The specific description of the above steps is as follows:
the data set sample sequence takes a common motif A as a center, the front and back value windows are bp with different sizes, taking 3 differences of x1bp, y1bp and z1bp as an example, namely each m is 1 A positive/negative sample consists of xbp, ybp, zbp, and when there is no base in some position in the sample sequence, the missing base is filled with a '-' character, and the patent assumes x1=10, y1=15, z1=20, and thus, x =21,y =31,z =41; the base sequence is firstly subjected to word2vec word embedded coding, then directly subjected to position coding, and then passes through a coding module which is composed of 3 codesEach coding block comprises a multi-head cross attention mechanism Layer and a forward feedback propagation network, and each Layer is connected through a Residual Connection (Residual Connection) and a standardization Layer (Layer Normalization), the Residual Connection is used for preventing the network from degrading, and the problem of gradient disappearance can be avoided. The normalization layer is used to normalize the activation values of each layer. As shown in fig. 1.
Wherein the dimension d of the input and output of the coding module model =64, multiple number h =8, forward feedback network dimension d _ ff =256, dropout =0.1, dropout means that, in the training process of the deep learning network, for a neural network unit, the neural network unit is temporarily discarded from the network according to a certain probability.
The input is the base sequence with label, the sentence input from the encoder will first pass through a multi-head cross attention layer, the multi-head representation is executed many times. The sequence a, the sequence b and the sequence c are respectively a set consisting of sequences with different scales of length xbp, ybp and zbp, so that the cross attention in a coding block means that the first sequence is used as query (query) input, and the other sequence is used as key (key) input and value (value) input for performing attention calculation, as shown in fig. 2. Finally, the output results of the 3 attentions are added up as the output of the cross-attention layer, as shown in fig. 3.
The cross-attention input is two different sequences, one of which is used as a query input and the other as a key and value input.
A specific algorithm of the cross-attention mechanism is shown in fig. 2, where one sequence is a sequence a, the other sequence is a sequence b, the sequence a is used as a query input (query), and in order to capture each value (value) in the sequence b, each key (key) in the sequence b is required to correspond to the value (value).
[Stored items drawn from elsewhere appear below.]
Lemma for_in_app {A St} (body : A -> St -> IO.M St) (xs ys : list A) :
  forall s w,
    IO.for_in body (xs ++ ys) s w =
    IO.bind (IO.for_in body xs s) (fun s' => IO.for_in body ys s') w.
Proof.
  induction xs as [| x xs IH]; intros s w; simpl.
  - reflexivity.
  - unfold IO.bind.
    destruct (body x s w) as [[s1 | e] w1]; [| reflexivity].
    rewrite IH. reflexivity.
Qed.

Lemma entries_skipped (args : Args) (directoryname : string)
  (listing : list string) (w : world) :
  (forall path, In path listing ->
     os_path_isfile fs (path_join directoryname path) w = false) ->
  IO.for_in (fun path _ => process_entry fs env args directoryname path)
    listing tt w = (Ok tt, w).
Proof.
  induction listing as [| p listing IH]; intros H; simpl.
  - reflexivity.
  - unfold IO.bind, process_entry. rewrite (H p (or_introl eq_refl)).
    simpl. apply IH. intros q Hq. apply H. right. exact Hq.
Qed.

End Directory.

(** X20.  A recording whose run raises ends the batch: when the entries
    before it went through and the entry is a regular file on which
    [processFile] raises, [processDirectory] raises the same exception in
    the world that run left, and no later entry of the listing is looked
    at. *)
Theorem processDirectory_halts_at_first_failure (fs : FileSystem)
  (env : string -> Externals) (args : Args) (directoryname : string)
  (pre post : list string) (path : string) (w w1 w2 : world) (e : exn) :
  os_listdir fs directoryname = Ok (pre ++ path :: post) ->
  IO.for_in (fun p _ => process_entry fs env args directoryname p) pre tt w
    = (Ok tt, w1) ->
  os_path_isfile fs (path_join directoryname path) w1 = true ->
  @processFile (env (path_join directoryname path)) args
    (path_join directoryname path) w1 = (Raise e, w2) ->
  processDirectory fs env args directoryname w = (Raise e, w2).
Proof.
  intros Hlist Hpre Hfile Hrun. unfold processDirectory.
  unfold IO.bind at 1, IO.lift at 1. rewrite Hlist.
  rewrite for_in_app. rewrite (bind_ok _ _ _ _ _ Hpre). simpl.
  unfold IO.bind, process_entry. rewrite Hfile, Hrun. reflexivity.
Qed.

Lemma processDirectory_halts_at_first_failure_witness :
  os_listdir Cases.folder "in" = Ok (["logs"] ++ "empty.mf4" :: ["drive.mf4"]) /\
  processDirectory Cases.folder Cases.folder_env Demo.csv "in" empty_world
    = (Raise UnboundLocalError, empty_world).
Proof.
  split; [reflexivity |].
  apply (processDirectory_halts_at_first_failure Cases.folder Cases.folder_env
           Demo.csv "in" ["logs"] ["drive.mf4"] "empty.mf4"
           empty_world empty_world empty_world UnboundLocalError);
    reflexivity.
Defined.

(** X21.  [processDirectory] does not descend: in a directory none of
    whose entries is a regular file it opens no recording, changes nothing
    and returns normally. *)
Theorem processDirectory_skips_non_files (fs : FileSystem)
  (env : string -> Externals) (args : Args) (directoryname : string)
  (listing : list string) (w : world) :
  os_listdir fs directoryname = Ok listing ->
  (forall path, In path listing ->
     os_path_isfile fs (path_join directoryname path) w = false) ->
  processDirectory fs env args directoryname w = (Ok tt, w).
Proof.
  intros Hlist Hnone. unfold processDirectory.
  unfold IO.bind at 1, IO.lift at 1. rewrite Hlist.
  apply entries_skipped, Hnone.
Qed.

Lemma processDirectory_skips_non_files_witness :
  processDirectory
    {| os_listdir := fun _ => Ok ["logs"; "old"];
       os_path_isfile := fun _ _ => false |}
    Cases.folder_env Demo.csv "in" empty_world = (Ok tt, empty_world).
Proof.
  apply processDirectory_skips_non_files with (listing := ["logs"; "old"]).
  - reflexivity.
  - intros path _. reflexivity.
Defined.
Matrix multiplication (MatMul) is firstly carried out between the query (query) of the sequence a and the key (key) of the sequence b, then scaling (Scale) is carried out, an attention score can be obtained, a softmax function is used for carrying out normalization processing on the attention score to obtain the weight of each key, and the value of the weight matrix multiplication sequence b is output with interactive attention, wherein the corresponding equation is as follows:
Figure BDA0003891324040000101
the softmax in the formula is used for normalizing vectors, namely normalizing similarity, so that a weight matrix after normalization is obtained, and the larger the weight of a certain value in the matrix is, the higher the similarity is. Q a Is the sequence a query vector (query vector), K b Is the sequence b key vector, V b Is the sequence b Value Vector (Value Vector), d k Is K b Dimension of (A), K b T Is the transpose of the key vector of sequence b. Taking the input sequence X as an example, the sequence X is first converted to Q using linear projection x 、K x 、V x They are all linearly transformed from the same input sequence X, represented by the following equation:
Q x =XW Q
K x =XW K
V x =XW V
in the above formula, W Q ,W K ,W V Is a corresponding projection matrix, the value of which is initialized randomly at first, and the final value is obtained by the network self-learning. Input sequences X and W Q Q is obtained by sequential multiplication x Obtaining K by the same method x ,V x
As shown in fig. 3, the output results of the 3 attention layers are added to realize the role of the cross-attention layer, different sequences of queries, keys and values in the above multi-scale cross-attention mechanism are linearly projected h times onto the dk, dk and dv dimensions, respectively, where dv is the dimension of the value vector V, and then the cross-attention mechanism is executed in parallel on the projected versions of each query, key and value, respectively, to generate the output value of the dv dimension. Splicing the output values of the h-time integrated cross attention, and projecting the output values to a linear network again to generate a final value, wherein the corresponding mathematical formula form of the multi-head multi-scale cross attention layer is as follows:
MultiHead(Q,K,V)=Concat(head 1 ,...,head h )W O
Figure BDA0003891324040000111
wherein Concat is the output head of multiple multi-scale cross-attention i Splicing, i takes a positive integer to represent a specific ith head number, W O Weights, Q, for multiple multi-scale cross-attention stitching a Is the sequence a query vector, K a 、K b 、K c Respectively are sequence a key vector, sequence b key vector, sequence c key vector and V a 、V b 、V c Is a sequence a value vector, a sequence b value vector, a sequence c value vector.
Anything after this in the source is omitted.